Percy Vert, Equestrian After Dark World Record Division

“Discord filed for the record for you. Sorry it has taken so long to get to you, the evidence had to be adjudicated,” Celestia said casually as she took another sip of champagne. “Even I’ve got to admit that’s mighty impressive Mrs Apple-Dash although I’d strongly recommend not messing about with such magic in the future as it can often have peculiar side effects.”

“Like increased chance of impregnation?” Applejack deadpanned choosing to ignore the fact that there was evidence of her bucking Rainbow’s brains out for over an hour and a half out there somewhere.

“Correct, that’s often a common side effect. Wait, are you telling me?” Celestia queried her eyes briefly betraying her surprise at receiving such news.

“Eeeyup, both of us. But, even if it is earlier in our lives than we would have liked, it’s also something we had never thought possible and are really looking forward to,” Applejack admitted as her eyes turned to her wife who was slowly forcing herself up from the floor and wiping a tear of laughter from her eye. “Although someone is going to have to grow up fast or will constantly be punished with nappy duty.”

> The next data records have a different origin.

(* ===== verification/LogApply.v ===== *)
(** * Scanning, committing, applying and persisting the raft log

    Theorems about the operations of [raftLog] that walk the log
    ([findConflictByTerm], [scan]), that move its commit and apply indexes, and
    about the cycle in which the application persists the unstable suffix. *)

From S2P Require Import Prelude Hlc Quorum RaftPb LogTypes Unstable Storage RaftLog.

(** ** Searching for a conflict *)

Lemma findConflict_loop_spec Size l sprev sents prev ents term fuel index :
  raftLog_rep Size l sprev sents prev ents -> 0 <= index < MaxUint64 -> index < Z.of_nat fuel ->
  exists g gt, findConflict_loop l term fuel index = Ret (g, gt) /\ 0 <= g <= index /\
    (forall j, g < j <= index -> exists t, log_term prev ents j = Some t /\ term < t) /\
    (g = 0 /\ gt = 0 \/ 0 < g /\ log_term prev ents g = Some gt /\ gt <= term \/
     0 < g /\ log_term prev ents g = None /\ gt = 0).
Proof.
  intros Hrep. revert index. induction fuel as [|fuel IH]; intros index Hi Hf; [lia|]. simpl.
  destruct (index >? 0) eqn:E; bool_to_prop.
  - rewrite (rep_term _ _ _ _ _ _ Hrep) by done. simpl. unfold term_result.
    destruct (log_term prev ents index) as [t|] eqn:Et.
    + pose proof (log_term_Some _ _ _ _ Et). rewrite (proj2 (Z.ltb_ge _ _)) by lia.
      destruct (t <=? term) eqn:Ele; bool_to_prop.
      * exists index, t. split_and!; try done; try lia. right; left. by (split_and!; [lia| |]).
      * rewrite u64_small by (unfold is_u64, MaxUint64, u64_modulus in *; lia).
        destruct (IH (index - 1)) as (g & gt & -> & Hg & Hall & Hcase); [lia..|].
        exists g, gt. split_and!; try done; try lia.
        intros j Hj. destruct (decide (j = index)) as [->|]; [eauto|]. apply Hall. lia.
    + exists index, 0. destruct (_ <? _); (split_and!; [done|lia..|right; right; by (split_and!; [lia| |])]).
  - assert (index = 0) as -> by lia. exists 0, 0. split_and!; try done; lia.
Qed.

(** [findConflictByTerm] terminates and returns the best guess its comment
    describes: the largest index at or below the given one whose term is unknown
    or does not exceed the given term; every index above it, up to the given one,
    is known to have a larger term. The second result is the term at that index,
    or zero if it is unknown. *)
Theorem raftLog_findConflictByTerm_spec (Size : Entry -> Z) (l : raftLog) (prev : entryID) (ents : list Entry)
    (index term : Z) :
  raftLog_abs Size l prev ents -> 0 <= index < MaxUint64 ->
  exists g gt, raftLog_findConflictByTerm l index term = Ret (g, gt) /\ 0 <= g <= index /\
    (forall j, g < j <= index -> exists t, log_term prev ents j = Some t /\ term < t) /\
    (g = 0 /\ gt = 0 \/ 0 < g /\ log_term prev ents g = Some gt /\ gt <= term \/
     0 < g /\ log_term prev ents g = None /\ gt = 0).
Proof.
  intros (sprev & sents & Hrep) Hi. eapply findConflict_loop_spec; eauto. lia.
Qed.
Definition stepFollower (m : Message) : M (option error) :=
  let* lead := gets r_lead in
  let* self := gets r_id in
  match m_Type m with
  | MsgProp =>
    let* disabled := gets r_disableProposalForwarding in
    if (lead =? None_ID) || disabled || (lead =? self) then mret (Some ErrProposalDropped)
    else let* _ := send (m <| m_To := lead |>) in mret None
  | MsgApp => heed_and m handleAppendEntries
  | MsgHeartbeat => heed_and m handleHeartbeat
  | MsgSnap => heed_and m handleSnapshot
  | MsgFortifyLeader => heed_and m handleFortify
  | MsgTransferLeader =>
    if (lead =? None_ID) || (lead =? self) then mret None
    else let* _ := send (m <| m_To := lead |>) in mret None
  | MsgForgetLeader =>
    if lead =? None_ID then mret None
    else
      let* supporting := supportingFortifiedLeader in
      if supporting && negb (lead =? m_From m) then mret None
      else
        let* _ := modify (fun r => r <| r_lead := None_ID |> <| r_leadEpoch := 0 |>) in
        mret None
  | MsgTimeoutNow =>
    let* _ := modify (fun r => r <| r_leadEpoch := 0 |>) in
    let* _ := hup campaignTransfer in
    mret None
  | _ => mret None
  end.

Definition step (m : Message) : M (option error) :=
  let* f := gets r_step in
  match f with
  | stepFollower_f => stepFollower m
  | stepCandidate_f => stepCandidate m
  | stepLeader_f => stepLeader m
  end.

(** ** Step *)

(** What handling the term of a message decides: return at once, or go on with
    the message. *)
Inductive term_verdict : Set := Done | GoOn.

Definition Step_higher_term (m : Message) : M term_verdict :=
  let is_vote := bool_decide (m_Type m = MsgVote) || bool_decide (m_Type m = MsgPreVote) in
  let* ignore :=
    if is_vote then
      let force := bool_decide (m_Context m = campaignTransfer_bytes) in
      let* inHeartbeatLease := gets (fun r =>
        r_checkQuorum r && negb (r_lead r =? None_ID) && (r_electionElapsed r <? r_electionTimeout r)) in
      let* supporting := supportingFortifiedLeader in
      let* inFortifyLease := gets (fun r => supporting && negb (r_lead r =? m_From m)) in
      if negb force && (inHeartbeatLease || inFortifyLease) then
        let* _ := reads (fun r => raftLog_lastEntryID (r_raftLog r)) in mret true
      else
        let* _ := deFortify (m_From m) (m_Term m) in mret false
    else mret false in
  if (ignore : bool) then mret Done
  else
    let* _ :=
      if bool_decide (m_Type m = MsgPreVote) then mret tt
      else if bool_decide (m_Type m = MsgPreVoteResp) && negb (m_Reject m) then mret tt
      else if IsMsgFromLeader (m_Type m) then
        let* _ := deFortify (m_From m) (m_Term m) in
        becomeFollower (m_Term m) (m_From m)
      else becomeFollower (m_Term m) None_ID in
    mret GoOn.

Definition Step_lower_term (m : Message) : M unit :=
  let* cq := gets (fun r => r_checkQuorum r || r_preVote r) in
  if cq && (bool_decide (m_Type m = MsgHeartbeat) || bool_decide (m_Type m = MsgApp)) then
    send (Msg MsgAppResp <| m_To := m_From m |>)
  else if bool_decide (m_Type m = MsgPreVote) then
    let* _ := reads (fun r => raftLog_lastEntryID (r_raftLog r)) in
    let* term := gets r_Term in
    send (Msg MsgPreVoteResp <| m_To := m_From m |> <| m_Term := term |> <| m_Reject := true |>)
  else mret tt.

Definition Step_term (m : Message) : M term_verdict :=
  let* term := gets r_Term in
  if m_Term m =? 0 then mret GoOn
  else if m_Term m >? term then Step_higher_term m
  else if m_Term m <? term then let* _ := Step_lower_term m in mret Done
  else mret GoOn.

Definition Step_vote (m : Message) : M unit :=
  let* canVote := gets (fun r =>
    (r_Vote r =? m_From m) || ((r_Vote r =? None_ID) && (r_lead r =? None_ID)) ||
    (bool_decide (m_Type m = MsgPreVote) && (m_Term m >? r_Term r))) in
  let* _ := reads (fun r => raftLog_lastEntryID (r_raftLog r)) in
  let candLastID := mkEntryID (m_LogTerm m) (m_Index m) in
  let* grant := if (canVote : bool) then reads (fun r => raftLog_isUpToDate (r_raftLog r) candLastID) else mret false in
  let* resp := reads (fun _ => voteRespMsgType (m_Type m)) in
  if (grant : bool) then
    let* _ := send (Msg resp <| m_To := m_From m |> <| m_Term := m_Term m |>) in
    if bool_decide (m_Type m = MsgVote) then
      modify (fun r => r <| r_electionElapsed := 0 |> <| r_Vote := m_From m |>)
    else mret tt
  else
    let* term := gets r_Term in
    send (Msg resp <| m_To := m_From m |> <| m_Term := term |> <| m_Reject := true |>).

“Hey, I’m totally mature enough to look after my foal,” Rainbow retorted sticking her tongue at Applejack.

Applejack just rolled her eyes turning her attention back to Celestia for a moment with a clear message, Seriously?

“I think the term you are looking for Lady Applejack is; Celestia help me?” Celestia tittered upon seeing the mare’s face. “Anyway, congratulations to the both of you again on your wedding and your future lives together with your foals. Now, I hate to cut our conversation short but I must get Chrysalis here to Tartarus before her love high wears off and then I need to have a long talk with Twilight about the whole accidental ascension thing. Please though keep me informed of any developments via letter,” Celestia added, her voice taking on a much more sincere tone as she opened a portal to Tartarus.

“Will do Princess, will do,” Applejack replied with a smile as their benevolent ruler disappeared from view.

As she stood there watching the dying embers of yet another perfect day on Sweet Apple Acres with her precious Rainbow, her newly acquired wife unsurprisingly just had to go and spoil it.

“So, seeing as it is our wedding night, want to try for some of the mare records in that new book of yours?” Rainbow said with a wicked grin behind her before placing a slow, seductive kiss on her cheek.

Luna, slowly getting over the shock of her sister seemingly back to normal once more, immediately drop to the floor laughing uncontrollably as Applejack’s face, which had slowly been losing its red tinge of embarrassment, went redder than ever.